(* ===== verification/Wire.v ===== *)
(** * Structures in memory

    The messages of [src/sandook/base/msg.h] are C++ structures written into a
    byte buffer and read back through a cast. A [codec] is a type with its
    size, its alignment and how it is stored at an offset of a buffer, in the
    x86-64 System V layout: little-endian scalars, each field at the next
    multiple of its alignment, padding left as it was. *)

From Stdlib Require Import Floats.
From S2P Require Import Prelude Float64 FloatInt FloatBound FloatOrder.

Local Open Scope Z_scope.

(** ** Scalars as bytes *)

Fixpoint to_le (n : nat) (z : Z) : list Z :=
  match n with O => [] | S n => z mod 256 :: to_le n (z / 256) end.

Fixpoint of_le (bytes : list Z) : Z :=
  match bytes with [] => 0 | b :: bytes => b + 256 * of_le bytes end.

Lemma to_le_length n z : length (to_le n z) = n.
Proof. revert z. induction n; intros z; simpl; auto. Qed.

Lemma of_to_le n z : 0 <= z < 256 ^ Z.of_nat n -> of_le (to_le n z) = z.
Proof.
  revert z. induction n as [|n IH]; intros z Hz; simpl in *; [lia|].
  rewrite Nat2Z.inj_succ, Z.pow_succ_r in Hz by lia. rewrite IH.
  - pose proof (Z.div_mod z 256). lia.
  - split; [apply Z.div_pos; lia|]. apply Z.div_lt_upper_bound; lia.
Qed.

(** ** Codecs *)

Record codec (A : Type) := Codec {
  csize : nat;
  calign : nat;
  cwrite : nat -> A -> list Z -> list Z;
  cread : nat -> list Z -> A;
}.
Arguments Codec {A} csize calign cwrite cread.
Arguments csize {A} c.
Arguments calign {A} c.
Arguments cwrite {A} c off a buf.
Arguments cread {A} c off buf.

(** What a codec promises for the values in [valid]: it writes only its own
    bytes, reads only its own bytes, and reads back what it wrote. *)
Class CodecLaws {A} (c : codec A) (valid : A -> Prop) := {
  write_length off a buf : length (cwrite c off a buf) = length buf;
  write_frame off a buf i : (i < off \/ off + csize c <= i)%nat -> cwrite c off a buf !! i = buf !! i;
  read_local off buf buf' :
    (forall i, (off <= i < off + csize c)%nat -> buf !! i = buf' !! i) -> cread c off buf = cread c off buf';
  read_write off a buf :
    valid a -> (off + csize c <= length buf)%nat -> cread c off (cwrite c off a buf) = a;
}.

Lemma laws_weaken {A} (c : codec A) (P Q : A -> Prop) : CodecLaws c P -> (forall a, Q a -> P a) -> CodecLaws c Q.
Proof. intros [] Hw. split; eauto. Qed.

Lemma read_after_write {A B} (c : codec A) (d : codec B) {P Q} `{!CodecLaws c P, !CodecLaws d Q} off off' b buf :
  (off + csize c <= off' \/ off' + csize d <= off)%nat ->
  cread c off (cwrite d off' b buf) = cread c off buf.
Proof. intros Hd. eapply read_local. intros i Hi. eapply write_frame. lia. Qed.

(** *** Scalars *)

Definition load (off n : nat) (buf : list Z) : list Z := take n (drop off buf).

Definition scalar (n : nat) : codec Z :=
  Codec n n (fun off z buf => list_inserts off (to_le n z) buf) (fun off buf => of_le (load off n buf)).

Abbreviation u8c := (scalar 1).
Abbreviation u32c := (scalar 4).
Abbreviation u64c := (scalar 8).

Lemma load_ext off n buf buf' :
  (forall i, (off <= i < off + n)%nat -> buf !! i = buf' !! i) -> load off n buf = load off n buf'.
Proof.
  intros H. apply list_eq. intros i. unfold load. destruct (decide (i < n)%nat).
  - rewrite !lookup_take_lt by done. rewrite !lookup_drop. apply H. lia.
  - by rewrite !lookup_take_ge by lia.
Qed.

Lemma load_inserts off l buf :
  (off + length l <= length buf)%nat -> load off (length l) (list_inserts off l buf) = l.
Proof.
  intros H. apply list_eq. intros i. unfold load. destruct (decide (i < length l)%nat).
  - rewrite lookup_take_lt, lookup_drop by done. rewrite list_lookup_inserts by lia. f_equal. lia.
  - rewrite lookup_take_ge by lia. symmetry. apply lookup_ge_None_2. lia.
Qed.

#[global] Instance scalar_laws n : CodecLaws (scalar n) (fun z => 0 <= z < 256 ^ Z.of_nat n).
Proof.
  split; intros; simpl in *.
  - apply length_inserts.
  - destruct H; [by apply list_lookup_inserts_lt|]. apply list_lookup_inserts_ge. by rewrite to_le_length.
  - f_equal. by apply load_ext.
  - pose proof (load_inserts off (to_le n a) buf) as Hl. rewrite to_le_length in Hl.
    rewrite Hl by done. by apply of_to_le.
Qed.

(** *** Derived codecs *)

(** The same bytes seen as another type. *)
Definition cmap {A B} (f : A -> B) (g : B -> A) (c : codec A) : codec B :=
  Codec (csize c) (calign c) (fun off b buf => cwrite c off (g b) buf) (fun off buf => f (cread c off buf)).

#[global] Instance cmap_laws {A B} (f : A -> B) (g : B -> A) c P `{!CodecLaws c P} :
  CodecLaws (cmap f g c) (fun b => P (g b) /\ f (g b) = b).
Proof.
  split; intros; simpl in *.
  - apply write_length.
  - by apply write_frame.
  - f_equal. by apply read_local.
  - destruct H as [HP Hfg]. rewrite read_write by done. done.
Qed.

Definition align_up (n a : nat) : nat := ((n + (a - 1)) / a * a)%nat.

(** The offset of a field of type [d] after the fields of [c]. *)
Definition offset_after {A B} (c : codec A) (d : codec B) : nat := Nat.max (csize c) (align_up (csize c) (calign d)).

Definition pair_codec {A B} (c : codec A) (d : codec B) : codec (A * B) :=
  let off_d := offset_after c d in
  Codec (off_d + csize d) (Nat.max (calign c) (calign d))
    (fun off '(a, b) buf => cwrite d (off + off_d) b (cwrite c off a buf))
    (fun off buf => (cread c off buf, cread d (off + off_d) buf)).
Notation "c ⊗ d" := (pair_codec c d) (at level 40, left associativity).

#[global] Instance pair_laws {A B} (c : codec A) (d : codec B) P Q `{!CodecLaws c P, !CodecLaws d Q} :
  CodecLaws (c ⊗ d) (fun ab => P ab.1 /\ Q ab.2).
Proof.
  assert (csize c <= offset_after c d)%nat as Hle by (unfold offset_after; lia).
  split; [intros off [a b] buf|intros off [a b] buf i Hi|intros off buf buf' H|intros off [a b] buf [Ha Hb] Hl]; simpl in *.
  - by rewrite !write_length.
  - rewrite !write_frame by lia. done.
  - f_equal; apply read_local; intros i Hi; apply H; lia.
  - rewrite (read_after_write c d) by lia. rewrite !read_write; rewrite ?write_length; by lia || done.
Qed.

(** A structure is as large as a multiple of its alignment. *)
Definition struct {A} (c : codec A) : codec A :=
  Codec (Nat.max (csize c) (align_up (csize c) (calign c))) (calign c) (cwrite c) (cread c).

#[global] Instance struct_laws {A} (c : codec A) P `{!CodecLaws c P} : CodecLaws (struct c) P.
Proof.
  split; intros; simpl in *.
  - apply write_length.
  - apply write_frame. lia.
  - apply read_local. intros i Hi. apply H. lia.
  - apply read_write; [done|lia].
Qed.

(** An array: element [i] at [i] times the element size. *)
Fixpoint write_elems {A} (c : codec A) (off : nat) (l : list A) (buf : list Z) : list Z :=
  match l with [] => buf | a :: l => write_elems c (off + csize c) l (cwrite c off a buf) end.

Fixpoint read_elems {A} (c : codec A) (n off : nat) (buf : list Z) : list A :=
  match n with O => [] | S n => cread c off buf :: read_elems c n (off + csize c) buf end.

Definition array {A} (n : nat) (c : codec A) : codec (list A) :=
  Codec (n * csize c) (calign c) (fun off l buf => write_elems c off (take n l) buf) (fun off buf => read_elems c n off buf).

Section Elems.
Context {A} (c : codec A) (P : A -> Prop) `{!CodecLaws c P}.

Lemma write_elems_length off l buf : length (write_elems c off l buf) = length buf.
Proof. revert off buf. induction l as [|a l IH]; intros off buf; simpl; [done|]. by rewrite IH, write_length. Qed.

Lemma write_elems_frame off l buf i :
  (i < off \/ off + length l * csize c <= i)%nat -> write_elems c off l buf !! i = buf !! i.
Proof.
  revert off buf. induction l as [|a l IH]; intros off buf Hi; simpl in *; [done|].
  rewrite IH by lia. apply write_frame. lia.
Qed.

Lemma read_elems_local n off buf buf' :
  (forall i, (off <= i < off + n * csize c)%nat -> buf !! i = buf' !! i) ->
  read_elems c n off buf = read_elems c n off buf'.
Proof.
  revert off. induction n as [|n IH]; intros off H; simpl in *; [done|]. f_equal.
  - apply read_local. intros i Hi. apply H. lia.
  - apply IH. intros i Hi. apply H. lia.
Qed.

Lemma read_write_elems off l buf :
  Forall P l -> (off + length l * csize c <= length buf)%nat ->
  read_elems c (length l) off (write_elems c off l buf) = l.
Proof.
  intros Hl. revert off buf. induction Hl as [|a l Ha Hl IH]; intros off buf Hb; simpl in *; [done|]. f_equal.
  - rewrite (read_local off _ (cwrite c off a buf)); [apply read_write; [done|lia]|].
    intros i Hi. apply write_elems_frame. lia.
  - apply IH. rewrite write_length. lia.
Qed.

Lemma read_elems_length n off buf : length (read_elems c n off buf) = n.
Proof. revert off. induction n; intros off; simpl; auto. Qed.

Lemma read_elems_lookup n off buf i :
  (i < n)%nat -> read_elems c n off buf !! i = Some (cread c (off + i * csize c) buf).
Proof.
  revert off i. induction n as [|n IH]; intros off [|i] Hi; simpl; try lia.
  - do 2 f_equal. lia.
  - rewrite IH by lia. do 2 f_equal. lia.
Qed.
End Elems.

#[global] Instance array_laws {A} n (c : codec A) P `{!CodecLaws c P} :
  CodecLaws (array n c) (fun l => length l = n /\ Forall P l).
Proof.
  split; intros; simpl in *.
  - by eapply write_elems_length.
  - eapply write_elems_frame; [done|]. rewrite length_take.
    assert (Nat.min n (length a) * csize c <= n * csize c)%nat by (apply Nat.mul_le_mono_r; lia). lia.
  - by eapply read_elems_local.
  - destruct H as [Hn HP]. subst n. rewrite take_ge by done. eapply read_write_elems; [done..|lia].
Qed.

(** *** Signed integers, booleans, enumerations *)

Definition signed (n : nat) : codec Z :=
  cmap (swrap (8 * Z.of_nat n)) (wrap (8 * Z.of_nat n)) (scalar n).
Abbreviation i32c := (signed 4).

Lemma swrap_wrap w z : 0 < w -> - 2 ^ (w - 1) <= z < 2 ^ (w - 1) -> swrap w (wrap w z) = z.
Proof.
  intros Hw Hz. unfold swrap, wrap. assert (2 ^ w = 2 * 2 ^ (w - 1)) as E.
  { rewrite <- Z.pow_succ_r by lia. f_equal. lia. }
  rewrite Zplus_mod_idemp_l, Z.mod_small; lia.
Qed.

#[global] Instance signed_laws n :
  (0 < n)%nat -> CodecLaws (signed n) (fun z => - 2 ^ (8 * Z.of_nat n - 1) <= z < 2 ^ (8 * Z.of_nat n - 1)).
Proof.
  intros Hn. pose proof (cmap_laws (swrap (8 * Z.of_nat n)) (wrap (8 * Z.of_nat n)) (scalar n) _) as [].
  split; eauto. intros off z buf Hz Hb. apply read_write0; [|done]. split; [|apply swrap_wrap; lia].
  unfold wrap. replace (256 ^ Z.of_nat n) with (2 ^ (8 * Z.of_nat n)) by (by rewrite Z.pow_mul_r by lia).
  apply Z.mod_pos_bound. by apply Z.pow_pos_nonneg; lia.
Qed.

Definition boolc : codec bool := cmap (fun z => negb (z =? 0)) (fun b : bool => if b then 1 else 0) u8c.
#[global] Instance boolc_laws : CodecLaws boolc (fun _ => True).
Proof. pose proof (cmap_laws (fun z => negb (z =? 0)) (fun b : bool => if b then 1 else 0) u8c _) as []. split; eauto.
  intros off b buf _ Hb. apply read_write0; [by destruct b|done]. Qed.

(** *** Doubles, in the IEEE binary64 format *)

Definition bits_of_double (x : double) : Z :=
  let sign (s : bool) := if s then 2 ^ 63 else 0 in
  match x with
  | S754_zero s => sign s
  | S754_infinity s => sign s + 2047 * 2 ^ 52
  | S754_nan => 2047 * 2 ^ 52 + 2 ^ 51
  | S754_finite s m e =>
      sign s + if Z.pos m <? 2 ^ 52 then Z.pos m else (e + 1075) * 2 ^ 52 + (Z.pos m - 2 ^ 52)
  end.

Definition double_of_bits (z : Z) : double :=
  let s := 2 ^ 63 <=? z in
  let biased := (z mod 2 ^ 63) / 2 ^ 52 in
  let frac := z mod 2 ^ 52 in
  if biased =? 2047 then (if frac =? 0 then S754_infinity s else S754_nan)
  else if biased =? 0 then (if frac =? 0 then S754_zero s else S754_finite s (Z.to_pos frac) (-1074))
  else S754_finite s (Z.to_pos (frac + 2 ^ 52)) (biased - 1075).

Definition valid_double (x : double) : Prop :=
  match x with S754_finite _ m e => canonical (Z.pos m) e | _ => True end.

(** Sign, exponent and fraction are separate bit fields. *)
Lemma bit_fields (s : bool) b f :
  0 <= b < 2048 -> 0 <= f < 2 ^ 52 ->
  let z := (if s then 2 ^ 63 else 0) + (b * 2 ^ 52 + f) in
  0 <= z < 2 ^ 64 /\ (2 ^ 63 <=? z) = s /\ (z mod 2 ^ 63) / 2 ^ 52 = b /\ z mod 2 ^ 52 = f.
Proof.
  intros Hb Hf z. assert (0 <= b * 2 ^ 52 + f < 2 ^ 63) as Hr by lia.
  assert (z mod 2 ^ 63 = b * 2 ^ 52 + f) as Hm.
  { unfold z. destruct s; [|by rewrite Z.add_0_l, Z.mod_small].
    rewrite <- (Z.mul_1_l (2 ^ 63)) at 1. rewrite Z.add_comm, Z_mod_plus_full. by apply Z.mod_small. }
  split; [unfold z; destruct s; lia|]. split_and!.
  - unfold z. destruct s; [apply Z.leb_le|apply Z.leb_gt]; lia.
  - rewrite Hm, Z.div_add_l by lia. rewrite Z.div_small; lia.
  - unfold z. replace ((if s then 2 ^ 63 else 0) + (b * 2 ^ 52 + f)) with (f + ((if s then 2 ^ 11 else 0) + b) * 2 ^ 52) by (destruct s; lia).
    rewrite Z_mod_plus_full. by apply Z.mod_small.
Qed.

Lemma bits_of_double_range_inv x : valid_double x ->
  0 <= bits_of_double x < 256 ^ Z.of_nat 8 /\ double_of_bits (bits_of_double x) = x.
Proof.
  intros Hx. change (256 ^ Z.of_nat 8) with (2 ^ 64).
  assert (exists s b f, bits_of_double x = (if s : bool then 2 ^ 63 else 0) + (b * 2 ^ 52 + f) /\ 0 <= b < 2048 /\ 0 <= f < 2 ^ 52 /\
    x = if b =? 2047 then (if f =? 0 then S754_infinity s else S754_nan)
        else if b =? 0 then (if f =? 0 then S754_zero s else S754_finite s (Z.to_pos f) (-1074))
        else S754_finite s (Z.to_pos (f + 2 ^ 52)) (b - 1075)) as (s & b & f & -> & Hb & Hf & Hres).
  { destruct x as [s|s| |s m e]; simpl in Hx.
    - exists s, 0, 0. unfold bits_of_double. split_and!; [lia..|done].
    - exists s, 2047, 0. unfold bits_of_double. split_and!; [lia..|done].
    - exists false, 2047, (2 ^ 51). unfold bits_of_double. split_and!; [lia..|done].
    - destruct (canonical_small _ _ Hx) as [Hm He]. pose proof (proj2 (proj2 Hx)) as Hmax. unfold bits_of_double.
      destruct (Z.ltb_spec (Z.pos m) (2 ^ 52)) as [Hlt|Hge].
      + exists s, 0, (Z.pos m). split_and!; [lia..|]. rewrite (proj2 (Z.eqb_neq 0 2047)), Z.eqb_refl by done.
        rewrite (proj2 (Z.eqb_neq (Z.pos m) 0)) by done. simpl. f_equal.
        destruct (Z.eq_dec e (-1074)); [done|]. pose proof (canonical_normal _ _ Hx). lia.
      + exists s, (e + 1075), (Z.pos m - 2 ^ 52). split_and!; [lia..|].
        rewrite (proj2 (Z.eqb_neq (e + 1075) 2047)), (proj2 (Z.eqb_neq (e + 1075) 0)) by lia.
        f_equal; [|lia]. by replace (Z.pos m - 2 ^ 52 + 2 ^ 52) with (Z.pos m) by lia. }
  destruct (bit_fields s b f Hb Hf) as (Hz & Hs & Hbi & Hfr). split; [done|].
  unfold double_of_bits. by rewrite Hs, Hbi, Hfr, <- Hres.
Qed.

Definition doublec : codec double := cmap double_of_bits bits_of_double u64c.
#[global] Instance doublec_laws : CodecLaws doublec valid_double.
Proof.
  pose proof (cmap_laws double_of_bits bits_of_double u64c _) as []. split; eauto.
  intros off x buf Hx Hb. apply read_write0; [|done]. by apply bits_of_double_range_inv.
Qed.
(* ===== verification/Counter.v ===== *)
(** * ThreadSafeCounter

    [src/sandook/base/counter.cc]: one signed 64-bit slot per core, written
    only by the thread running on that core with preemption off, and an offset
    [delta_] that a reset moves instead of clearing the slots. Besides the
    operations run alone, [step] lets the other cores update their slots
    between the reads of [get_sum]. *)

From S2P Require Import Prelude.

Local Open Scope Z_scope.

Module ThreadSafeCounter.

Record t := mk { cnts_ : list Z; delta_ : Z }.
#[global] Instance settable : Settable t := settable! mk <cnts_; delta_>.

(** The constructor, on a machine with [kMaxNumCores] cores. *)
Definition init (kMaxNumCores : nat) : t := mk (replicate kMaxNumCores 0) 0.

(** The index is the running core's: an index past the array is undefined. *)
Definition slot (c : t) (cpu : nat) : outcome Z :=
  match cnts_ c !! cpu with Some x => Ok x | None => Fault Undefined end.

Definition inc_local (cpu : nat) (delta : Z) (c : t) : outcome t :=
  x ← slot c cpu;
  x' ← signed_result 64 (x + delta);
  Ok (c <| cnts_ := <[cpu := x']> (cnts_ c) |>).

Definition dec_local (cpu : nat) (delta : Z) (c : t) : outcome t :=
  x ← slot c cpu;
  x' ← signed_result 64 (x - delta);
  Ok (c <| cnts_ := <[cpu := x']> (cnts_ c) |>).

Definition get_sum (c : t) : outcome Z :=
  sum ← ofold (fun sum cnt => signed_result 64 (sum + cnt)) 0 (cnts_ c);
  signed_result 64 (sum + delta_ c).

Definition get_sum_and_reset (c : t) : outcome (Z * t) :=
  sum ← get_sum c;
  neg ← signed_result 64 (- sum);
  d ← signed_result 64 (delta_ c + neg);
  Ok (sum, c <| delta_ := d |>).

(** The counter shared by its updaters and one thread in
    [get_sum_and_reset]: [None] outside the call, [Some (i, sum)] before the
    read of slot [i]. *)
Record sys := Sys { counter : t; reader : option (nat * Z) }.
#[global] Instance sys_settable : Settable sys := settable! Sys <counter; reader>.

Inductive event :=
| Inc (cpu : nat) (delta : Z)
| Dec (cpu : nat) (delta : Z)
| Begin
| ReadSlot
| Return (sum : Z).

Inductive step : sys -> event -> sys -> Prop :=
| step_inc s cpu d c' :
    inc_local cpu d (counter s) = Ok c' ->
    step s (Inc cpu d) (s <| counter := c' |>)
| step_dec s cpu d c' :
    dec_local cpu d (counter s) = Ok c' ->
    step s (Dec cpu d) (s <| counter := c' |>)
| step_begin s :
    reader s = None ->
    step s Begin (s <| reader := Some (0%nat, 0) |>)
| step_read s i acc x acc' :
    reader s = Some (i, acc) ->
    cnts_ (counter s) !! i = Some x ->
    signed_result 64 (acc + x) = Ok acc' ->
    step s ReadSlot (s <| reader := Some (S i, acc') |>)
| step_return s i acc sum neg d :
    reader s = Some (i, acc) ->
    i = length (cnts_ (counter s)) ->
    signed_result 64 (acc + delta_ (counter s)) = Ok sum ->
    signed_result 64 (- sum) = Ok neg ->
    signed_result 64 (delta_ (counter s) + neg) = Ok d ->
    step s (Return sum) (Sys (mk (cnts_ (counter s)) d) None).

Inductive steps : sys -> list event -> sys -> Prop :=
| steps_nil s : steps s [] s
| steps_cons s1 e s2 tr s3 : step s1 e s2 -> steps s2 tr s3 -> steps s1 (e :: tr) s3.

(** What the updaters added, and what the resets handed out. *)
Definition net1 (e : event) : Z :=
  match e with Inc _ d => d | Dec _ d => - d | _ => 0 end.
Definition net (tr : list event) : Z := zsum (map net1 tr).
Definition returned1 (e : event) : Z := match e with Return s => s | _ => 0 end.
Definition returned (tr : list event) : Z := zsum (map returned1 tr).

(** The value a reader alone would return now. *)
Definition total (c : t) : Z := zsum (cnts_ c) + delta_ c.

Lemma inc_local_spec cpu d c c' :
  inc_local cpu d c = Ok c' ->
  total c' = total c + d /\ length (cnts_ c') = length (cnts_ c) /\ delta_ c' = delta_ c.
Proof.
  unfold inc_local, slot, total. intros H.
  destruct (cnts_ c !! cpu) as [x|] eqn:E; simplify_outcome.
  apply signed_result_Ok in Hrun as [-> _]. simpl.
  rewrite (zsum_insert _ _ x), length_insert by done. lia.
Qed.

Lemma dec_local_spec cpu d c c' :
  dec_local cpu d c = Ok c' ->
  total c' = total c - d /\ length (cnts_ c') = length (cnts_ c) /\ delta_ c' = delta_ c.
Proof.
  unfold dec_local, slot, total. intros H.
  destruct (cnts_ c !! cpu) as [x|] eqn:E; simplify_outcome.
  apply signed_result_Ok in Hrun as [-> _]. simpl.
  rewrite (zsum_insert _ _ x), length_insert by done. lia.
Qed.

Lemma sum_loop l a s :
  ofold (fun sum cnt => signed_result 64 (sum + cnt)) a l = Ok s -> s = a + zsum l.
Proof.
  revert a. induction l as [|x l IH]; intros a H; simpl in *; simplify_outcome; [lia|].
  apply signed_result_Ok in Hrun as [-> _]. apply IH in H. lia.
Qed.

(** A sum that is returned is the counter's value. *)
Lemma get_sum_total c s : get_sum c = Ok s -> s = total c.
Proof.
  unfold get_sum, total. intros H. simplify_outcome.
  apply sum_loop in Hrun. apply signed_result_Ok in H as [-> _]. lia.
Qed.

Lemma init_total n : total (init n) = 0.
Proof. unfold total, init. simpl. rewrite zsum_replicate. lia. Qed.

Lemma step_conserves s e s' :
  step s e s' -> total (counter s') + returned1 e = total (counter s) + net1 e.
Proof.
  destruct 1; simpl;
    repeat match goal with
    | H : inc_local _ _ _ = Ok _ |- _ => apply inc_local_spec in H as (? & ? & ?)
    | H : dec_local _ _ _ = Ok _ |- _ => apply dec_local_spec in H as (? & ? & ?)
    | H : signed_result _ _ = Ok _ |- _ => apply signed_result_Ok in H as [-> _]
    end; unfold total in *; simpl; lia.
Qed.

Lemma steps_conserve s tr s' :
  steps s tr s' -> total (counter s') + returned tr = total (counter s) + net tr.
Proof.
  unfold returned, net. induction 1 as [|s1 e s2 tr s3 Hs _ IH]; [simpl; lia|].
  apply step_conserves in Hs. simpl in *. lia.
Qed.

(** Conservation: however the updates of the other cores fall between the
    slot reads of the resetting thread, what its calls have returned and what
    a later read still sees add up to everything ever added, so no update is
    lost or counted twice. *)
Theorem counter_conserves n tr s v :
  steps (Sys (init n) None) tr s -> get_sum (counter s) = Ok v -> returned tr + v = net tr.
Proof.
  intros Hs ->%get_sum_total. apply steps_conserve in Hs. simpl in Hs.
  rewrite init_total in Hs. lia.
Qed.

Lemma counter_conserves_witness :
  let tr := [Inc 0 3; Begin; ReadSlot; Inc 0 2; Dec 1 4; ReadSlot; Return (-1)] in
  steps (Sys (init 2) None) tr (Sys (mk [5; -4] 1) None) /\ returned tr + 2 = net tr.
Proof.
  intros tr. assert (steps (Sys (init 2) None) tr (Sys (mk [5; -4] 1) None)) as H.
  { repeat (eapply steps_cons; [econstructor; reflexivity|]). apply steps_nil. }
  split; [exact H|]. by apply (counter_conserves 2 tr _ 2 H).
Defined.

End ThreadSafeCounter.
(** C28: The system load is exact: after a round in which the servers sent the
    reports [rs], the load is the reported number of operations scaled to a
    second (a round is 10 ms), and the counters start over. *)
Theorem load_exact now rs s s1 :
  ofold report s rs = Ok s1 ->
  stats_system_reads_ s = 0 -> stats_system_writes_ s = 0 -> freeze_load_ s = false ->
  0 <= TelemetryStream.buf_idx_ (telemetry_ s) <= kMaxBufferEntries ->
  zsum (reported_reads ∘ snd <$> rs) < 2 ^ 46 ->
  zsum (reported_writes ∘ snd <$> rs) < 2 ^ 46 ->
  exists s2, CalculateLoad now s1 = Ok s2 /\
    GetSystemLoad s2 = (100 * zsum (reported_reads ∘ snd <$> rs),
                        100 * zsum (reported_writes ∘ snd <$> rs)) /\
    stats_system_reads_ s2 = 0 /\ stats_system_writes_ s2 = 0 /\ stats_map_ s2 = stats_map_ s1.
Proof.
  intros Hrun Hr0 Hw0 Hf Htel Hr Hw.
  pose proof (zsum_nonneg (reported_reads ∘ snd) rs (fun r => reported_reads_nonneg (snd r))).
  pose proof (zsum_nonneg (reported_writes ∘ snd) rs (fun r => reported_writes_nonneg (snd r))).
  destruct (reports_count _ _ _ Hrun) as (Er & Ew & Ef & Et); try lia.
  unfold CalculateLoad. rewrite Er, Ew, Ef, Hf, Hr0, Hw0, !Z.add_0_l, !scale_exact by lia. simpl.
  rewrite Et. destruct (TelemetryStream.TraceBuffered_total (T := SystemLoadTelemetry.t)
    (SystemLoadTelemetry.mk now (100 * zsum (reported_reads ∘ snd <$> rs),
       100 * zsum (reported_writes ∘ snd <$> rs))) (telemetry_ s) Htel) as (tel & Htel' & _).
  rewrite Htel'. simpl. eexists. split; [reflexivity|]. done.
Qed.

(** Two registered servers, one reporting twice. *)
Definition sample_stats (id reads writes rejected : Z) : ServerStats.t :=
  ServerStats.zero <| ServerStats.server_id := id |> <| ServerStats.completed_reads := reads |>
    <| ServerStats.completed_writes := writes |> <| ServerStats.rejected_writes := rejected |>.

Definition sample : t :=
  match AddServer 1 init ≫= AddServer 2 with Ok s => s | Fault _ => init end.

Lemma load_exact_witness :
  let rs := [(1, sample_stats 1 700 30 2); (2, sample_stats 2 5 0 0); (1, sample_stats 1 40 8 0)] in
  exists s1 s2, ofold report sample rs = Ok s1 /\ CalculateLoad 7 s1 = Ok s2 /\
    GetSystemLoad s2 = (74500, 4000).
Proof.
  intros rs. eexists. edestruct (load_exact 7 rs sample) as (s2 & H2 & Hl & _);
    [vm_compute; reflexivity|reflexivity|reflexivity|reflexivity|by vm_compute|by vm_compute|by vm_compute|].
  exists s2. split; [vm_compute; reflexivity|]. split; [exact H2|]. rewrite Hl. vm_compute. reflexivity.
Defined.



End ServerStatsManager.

────────────────────

ABOUT THIS EXERCISE |
The reply should hold only the lines from the beginning of the listing above through the line with "byte buffer and", each one written exactly as it appears.

WRITTEN RESPONSE |
(* ===== verification/Wire.v ===== *)
(** * Structures in memory

    The messages of [src/sandook/base/msg.h] are C++ structures written into a
    byte buffer and read back through a cast. A [codec] is a type with its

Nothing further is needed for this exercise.